Using the product rule for differentiation we obtain:

\[\begin{split}&\int_a^b(f(x)g(x))'dx=\int_a^b\Big[f'(x)g(x)+f(x)g'(x)\Big]dx=f(x)g(x)|_a^b\\ &\Rightarrow \int_a^bf(x)g'(x)dx=f(x)g(x)|_a^b-\int_a^bg(x)f'(x)dx\end{split}\]

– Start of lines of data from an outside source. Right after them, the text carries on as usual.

(* the buffer afterwards and where the kept region starts *)
Definition retain_messages (buffer : bytes) : bytes * nat :=
  let end_ := length buffer in
  retain_loop (S (length buffer)) buffer end_ end_ end_.

Definition retain_messages_in_vec (buffer : bytes) : bytes :=
  let (buffer, start) := retain_messages buffer in
  let len := length (drop start buffer) in
  drop (length buffer - len) buffer.
End retain.

(* unpack_mail: one call, and the iterator *)
Definition unpack_mail_next : M bytes bytes := λ buffer,
  if decide (length buffer < 2)%nat then (None, buffer)
  else
    let len := decode_len (take 2 buffer) in
    let buffer := drop 2 buffer in
    if decide (length buffer < len)%nat then (None, buffer)
    else (Some (take len buffer), drop len buffer).

Fixpoint unpack_mail_loop (fuel : nat) (buffer : bytes) : list bytes :=
  match fuel with
  | O => []
  | S fuel =>
      match unpack_mail_next buffer with
      | (Some mail, buffer) => mail :: unpack_mail_loop fuel buffer
      | (None, _) => []
      end
  end.

Definition unpack_mail (buffer : bytes) : list bytes :=
  unpack_mail_loop (S (length buffer)) buffer.

(* Profile::push_mail on the field mail *)
Definition push_mail (mail content : bytes) : bytes :=
  mail ++ encode_len (length content) ++ content.

(** ** Fixed-size names *)

(* name.iter().rposition(|&b| b != filler).map_or(0, |i| i + 1) *)
Fixpoint trimmed_len (filler : u8) (name : bytes) : nat :=
  match name with
  | [] => 0
  | b :: name =>
      match trimmed_len filler name with
      | O => if decide (b = filler) then 0 else 1
      | S n => S (S n)
      end
  end%nat.

(* arr[..u.len()].copy_from_slice(u.as_bytes()) into [filler; size] *)
Definition padded (filler : u8) (size : nat) (u : bytes) : bytes :=
  u ++ replicate (size - length u) filler.

Definition USER_NAME_CAP : nat := 32.
Definition username_to_raw (u : bytes) : bytes := padded 0 USER_NAME_CAP u.
Definition username_from_raw (name : bytes) : option bytes :=
  let name := take (trimmed_len 0 name) name in
  if utf8_ok name then if decide (length name ≤ 32)%nat then Some name else None else None.

Definition arrstr_to_array (SIZE : nat) (s : bytes) : bytes := padded 255 SIZE s.
Definition array_to_arrstr (SIZE : nat) (arr : bytes) : option bytes :=
  let s := take (trimmed_len 255 arr) arr in
  if utf8_ok s then Some s else None.

(* advance_nonce: the answer and the nonce afterwards *)
Definition advance_nonce (current new : Z) : bool * Z :=
  let valid := bool_decide (new > current) in
  (valid, if valid then new else current).

(** ** Frames *)

Definition frame (m : bytes) : bytes := m ++ encode_len (length m).
Definition is_message (m : bytes) : Prop := Z.of_nat (length m) < 65536 ∧ Forall (fits 8) m.

Lemma unpack_next_frame rest m :
  Z.of_nat (length m) < 65536 → unpack_next (rest ++ frame m) = (Some m, rest).
Proof.
  intros Hm. unfold unpack_next, frame. rewrite (assoc_L _).
  rewrite decide_False by (rewrite !length_app, encode_len_length; lia).
  rewrite drop_app_n, take_app_n by (rewrite !length_app, encode_len_length; lia).
  rewrite decode_encode_len by done. rewrite decide_False by (rewrite length_app; lia).
  rewrite drop_app_n, take_app_n by (rewrite length_app; lia). done.
Qed.

Lemma unpack_next_inv buffer m rest :
  Forall (fits 8) buffer → unpack_next buffer = (Some m, rest) →
  buffer = rest ++ frame m ∧ is_message m.
Proof.
  intros Hb. unfold unpack_next. case_decide as H2; [done|]. case_decide as Hl; [done|].
  intros Heq. simplify_eq.
  set (n := (length buffer - 2)%nat) in *. rewrite length_take_le in * by lia.
  destruct (encode_decode_len (drop n buffer)) as [He Hn];
    [rewrite length_drop; lia|by apply Forall_drop|].
  set (len := decode_len (drop n buffer)) in *.
  assert (length (drop (n - len) (take n buffer)) = len) as Hlen
    by (rewrite length_drop, length_take_le by lia; lia).
  split; [|split; [lia|by apply Forall_drop, Forall_take]].
  unfold frame. rewrite Hlen, He, (assoc_L _), (take_drop (n - len)).
  by rewrite take_drop.
Qed.

(** The retained form of the messages [ms], newest first. *)
Definition kept (predicate : bytes → bytes * bool) (ms : list bytes) : bytes :=
  concat (map frame (rev (omap (λ m, let (m', keep) := predicate m in
                                     if (keep : bool) then Some m' else None) ms))).

Lemma kept_cons predicate m ms :
  kept predicate (m :: ms) =
    kept predicate ms ++ (let (m', keep) := predicate m in if keep then frame m' else []).
Proof.
  unfold kept. cbn [omap list_omap]. destruct (predicate m) as [m' []].
  - cbn [rev]. by rewrite map_app, concat_app; simpl; rewrite app_nil_r.
  - by rewrite app_nil_r.
Qed.

(** ** Moving the kept messages *)

Lemma ptr_copy_shift (X P G R : bytes) :
  ∃ G', length G' = length G ∧
    ptr_copy (X ++ P ++ G ++ R) (length X) (length X + length G) (length P) = X ++ G' ++ P ++ R.
Proof.
  exists (take (length G) (P ++ G)). split; [rewrite length_take_le; rewrite ?length_app; lia|].
  unfold ptr_copy. rewrite take_app_add, (drop_app_n X _ (length X)), (take_app_n P _ (length P)) by done.
  rewrite (assoc_L (++) P G R), (assoc_L (++) X (P ++ G) R).
  rewrite take_app_le by (rewrite length_app; lia).
  rewrite (drop_app_n (X ++ P ++ G)) by (rewrite !length_app; lia). by rewrite <-(assoc_L (++)).
Qed.

(** [bad] is the rejected message, [P] the kept ones before the hole [G], [R] the result. *)
Lemma move_mem_spec (A bad P G R : bytes) :
  ∃ G', length G' = length G ∧
    move_mem (A ++ bad ++ P ++ G ++ R) (length A + length bad + length P) (length A)
             (length A + length bad + length P + length G) (length bad) =
      (A ++ bad ++ G' ++ P ++ R, length A + length bad + length G)%nat.
Proof.
  unfold move_mem. case_decide as H0.
  - exists G. split; [done|]. destruct bad; [|simpl in *; lia]. destruct P; [|simpl in *; lia].
    simpl. f_equal. lia.
  - replace (length A + length bad + length P - length A - length bad)%nat
      with (length P) by lia.
    case_decide as Hg.
    + destruct G; [|simpl in *; lia]. exists []. split; [done|]. simpl. f_equal. lia.
    + destruct (ptr_copy_shift (A ++ bad) P G R) as (G' & Hl & HG).
      exists G'. split; [done|]. rewrite length_app, <-!(assoc_L _) in HG. f_equal; [|lia].
      rewrite <-HG. f_equal; lia.
Qed.

(** [unpack_next] read through the larger buffer the block is the front of. *)
Lemma unpack_next_in (A X : bytes) :
  unpack_next A =
    if decide (length A < 2)%nat then (None, A)
    else let len := decode_len (take 2 (drop (length A - 2) (A ++ X))) in
         if decide (length A < len + 2)%nat then (None, take (length A - 2) A)
         else (Some (take len (drop (length A - (len + 2)) (A ++ X))),
               take (length A - (len + 2)) A).
Proof.
  unfold unpack_next. case_decide as H2; [done|]. cbn zeta.
  rewrite (drop_app_le A X) by lia. rewrite take_app_le by (rewrite length_drop; lia).
  rewrite (take_ge (drop (length A - 2) A)) by (rewrite length_drop; lia).
  set (len := decode_len _). rewrite length_take_le by lia.
  destruct (decide (length A < len + 2)%nat).
  - by rewrite decide_True by lia.
  - rewrite decide_False by lia. rewrite (drop_app_le A X) by lia.
    rewrite take_app_le by (rewrite length_drop; lia).
    rewrite take_take, Nat.min_l by lia.
    replace (length A - 2 - len)%nat with (length A - (len + 2))%nat by lia.
    do 2 f_equal. rewrite skipn_firstn_comm. f_equal; lia.
Qed.

Lemma retain_loop_spec predicate fuel (A P G R : bytes) :
  (∀ m, length (fst (predicate m)) = length m) →
  (length A < fuel)%nat → Forall (fits 8) A →
  let '(buffer', start) :=
    retain_loop predicate fuel (A ++ P ++ G ++ R)
      (length A + length P + length G) (length A) (length A + length P) in
  length buffer' = length (A ++ P ++ G ++ R) ∧
  drop start buffer' = kept predicate (unpack_loop fuel A) ++ P ++ R.
Proof.
  intros Hp. revert A P G R. induction fuel as [|fuel IH]; intros A P G R Hf HA; [lia|].
  cbn [retain_loop unpack_loop].
  pose proof (unpack_next_in A (P ++ G ++ R)) as Hu.
  assert (Hstop : let '(buffer', start) :=
      move_mem (A ++ P ++ G ++ R) (length A + length P) (length A)
        (length A + length P + length G) 0 in
      length buffer' = length (A ++ P ++ G ++ R) ∧ drop start buffer' = P ++ R).
  { destruct (move_mem_spec A [] P G R) as (G' & Hl & HG). simpl in HG.
    rewrite Nat.add_0_r in HG. rewrite HG. rewrite !length_app. split; [lia|].
    rewrite (assoc_L _ A). apply drop_app_n. rewrite length_app. lia. }
  case_decide as H2; [by rewrite Hu|]. cbn zeta in Hu.
  set (len := decode_len _) in *. case_decide as Hl; [by rewrite Hu|].
  set (m := take len (drop (length A - (len + 2)) (A ++ P ++ G ++ R))) in *.
  rewrite Hu, kept_cons. set (A' := take (length A - (len + 2)) A) in *.
  apply unpack_next_inv in Hu as [HAe Hm]; [|done].
  assert (length A' = length A - (len + 2))%nat as HA' by (unfold A'; rewrite length_take_le; lia).
  assert (length m = len) as Hml.
  { apply (f_equal length) in HAe. unfold frame in HAe.
    rewrite !length_app, encode_len_length in HAe. lia. }
  rewrite <-HA'. specialize (Hp m). destruct (predicate m) as [m' keep]; simpl in Hp.
  assert (take (length A') (A ++ P ++ G ++ R) ++ m' ++ drop (length A' + len) (A ++ P ++ G ++ R) =
          A' ++ frame m' ++ P ++ G ++ R) as ->.
  { rewrite HAe at 1 2. unfold frame. rewrite <-!(assoc_L _), take_app_n by done.
    rewrite (assoc_L _ A' m), drop_app_n by (rewrite length_app; lia).
    by rewrite Hp. }
  assert (length (frame m') = len + 2)%nat as Hfl
    by (unfold frame; rewrite length_app, encode_len_length; lia).
  assert (Forall (fits 8) A') as HF' by by apply Forall_take.
  assert (length A = length A' + length (frame m'))%nat as HAl by lia.
  destruct keep.
  - pose proof (IH A' (frame m' ++ P) G R ltac:(lia) HF') as Hk.
    replace (length A + length P)%nat with (length A' + length (frame m' ++ P))%nat
      by (rewrite length_app; lia).
    rewrite <-(assoc_L (++) (frame m')) in Hk.
    destruct (retain_loop _ _ _ _ _ _) as [b' st]. destruct Hk as [H1 ->].
    split; [rewrite H1, !length_app; lia|]. by rewrite <-!(assoc_L (++)).
  - destruct (move_mem_spec A' (frame m') P G R) as (G' & HGl & HG). rewrite Hfl in HG.
    replace (length A + length P)%nat with (length A' + (len + 2) + length P)%nat by lia.
    rewrite HG.
    pose proof (IH A' [] (frame m' ++ G') (P ++ R) ltac:(lia) HF') as Hk.
    rewrite <-(assoc_L (++) (frame m')) in Hk. simpl in Hk.
    rewrite length_app, Hfl, HGl, Nat.add_0_r, Nat.add_assoc in Hk.
    destruct (retain_loop _ _ _ _ _ _) as [b' st]. destruct Hk as [H1 ->].
    split; [rewrite H1, !length_app; lia|]. by rewrite app_nil_r.
Qed.

Lemma retain_spec (predicate : bytes → bytes * bool) (buffer : bytes) :
  (∀ m, length (fst (predicate m)) = length m) → Forall (fits 8) buffer →
  length (fst (retain_messages predicate buffer)) = length buffer ∧
  retain_messages_in_vec predicate buffer = kept predicate (unpack_messages buffer).
Proof.
  intros Hp Hb. unfold retain_messages_in_vec, retain_messages.
  pose proof (retain_loop_spec predicate (S (length buffer)) buffer [] [] [] Hp
                ltac:(lia) Hb) as Hr.
  cbn [app length] in Hr. rewrite app_nil_r, !Nat.add_0_r in Hr.
  destruct (retain_loop _ _ _ _ _ _) as [b' st]. destruct Hr as [Hl Hd].
  rewrite app_nil_r in Hd. split; [done|]. fold (kept predicate (unpack_messages buffer)).
  unfold unpack_messages. rewrite <-Hd.
  destruct (decide (st ≤ length b')%nat).
  - f_equal. rewrite length_drop. lia.
  - rewrite (drop_ge b' st) by lia. apply drop_ge. simpl. lia.
Qed.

If we let \(f(x)=u\), \(g(x)=v\), this rule can also be expressed as \(\int_a^b udv=uv|_a^b-\int_a^bvdu\).

Power Series

Series in the form of the Taylor expansion of a function \(f:[a,b]\to\mathbb{R}\) at \(b\) about \(a\) are called power series. Furthermore, for every power series \(\sum_{k=n}^\infty c_k(x-a)^k\) there is a certain set of values such that if \(|x|\) is in that set then the series absolutely converges and if it is not then the series diverges. This set is defined by the concept of radius of convergence. Before proving that every power series has a radius of convergence, first let’s clarify the concept of absolute convergence and show that absolutely convergent series are a subset of convergent series.

A series in the form \(\sum_{k=n_0}^\infty a_k\) is absolutely convergent if the series \(\sum_{k=n_0}^\infty |a_k|\) is convergent. To show this we use a property of the absolute value operator which states that if \(x,c\in\mathbb{R}\) and \(c\geq 0\) then \(|x|\leq c\) if and only if \(-c\leq x\leq c\). Using this we obtain \(-|a_k|\leq a_k \leq |a_k|\) and \(0\leq a_k+|a_k|\leq 2|a_k|\). According to the direct comparison test for the convergence of series, if \(\sum_{k=n_0}^\infty |a_k|\) converges then \(\sum_{k=n_0}^\infty 2|a_k|\) converges and \(\sum_{k=n_0}^\infty a_k+|a_k|\) converges. We know that \(\sum_{k=n_0}^\infty a_k=\sum_{k=n_0}^\infty a_k+|a_k|-|a_k|=\sum_{k=n_0}^\infty a_k+|a_k|-\sum_{k=n_0}^\infty |a_k|\). This means that \(\sum_{k=n_0}^\infty a_k\) is the sum of two convergent series and therefore is itself convergent.

Direct Comparison Test

This test is used in order to determine the convergence behaviour of a series \(\sum_{k=n_0}^\infty |a_k|\) based on the behaviour of another series \(\sum_{k=n_0}^\infty |b_k|\). If there exists \(N\in \mathbb{N}\) such that \(\forall k\geq N\), \(0\leq a_k\leq b_k\), then \(\sum_{k=n_0}^\infty |b_k|\) is convergent \(\Rightarrow\) \(\sum_{k=n_0}^\infty |a_k|\) is convergent and if \(\sum_{k=n_0}^\infty |a_k|\) is divergent \(\Rightarrow\)\(\sum_{k=n_0}^\infty |b_k|\) is divergent. Let \(M_a=\sum_{k=n_0}^N a_k\), \(M_b=\sum_{k=n_0}^N b_k\). Then \(\sum_{k=n_0}^\infty a_k=M_a+\sum_{k=N+1}^\infty a_k\) and \(\sum_{k=n_0}^\infty b_k=M_b+\sum_{k=N+1}^\infty b_k\). Let \(\forall n>N\), \(S_n=\sum_{k=N+1}^n a_k\) and \(T_n=\sum_{k=N+1}^n b_k\). If \(\sum_{k=n_0}^\infty b_k\) is a convergent series, then \(\lbrace T_n \rbrace\) must be a convergent and therefore bounded sequence. As a result \(\lbrace S_n \rbrace\) is bounded. Since \(a_k\) is non-negative for \(k\geq N\), \(\lbrace S_n \rbrace\) is also a monotonely increasing sequence. Therefore \(\lbrace S_n \rbrace\) is convergent and \(\sum_{k=n_0}^\infty a_k=M_a+\lim_{n\to\infty}S_n\).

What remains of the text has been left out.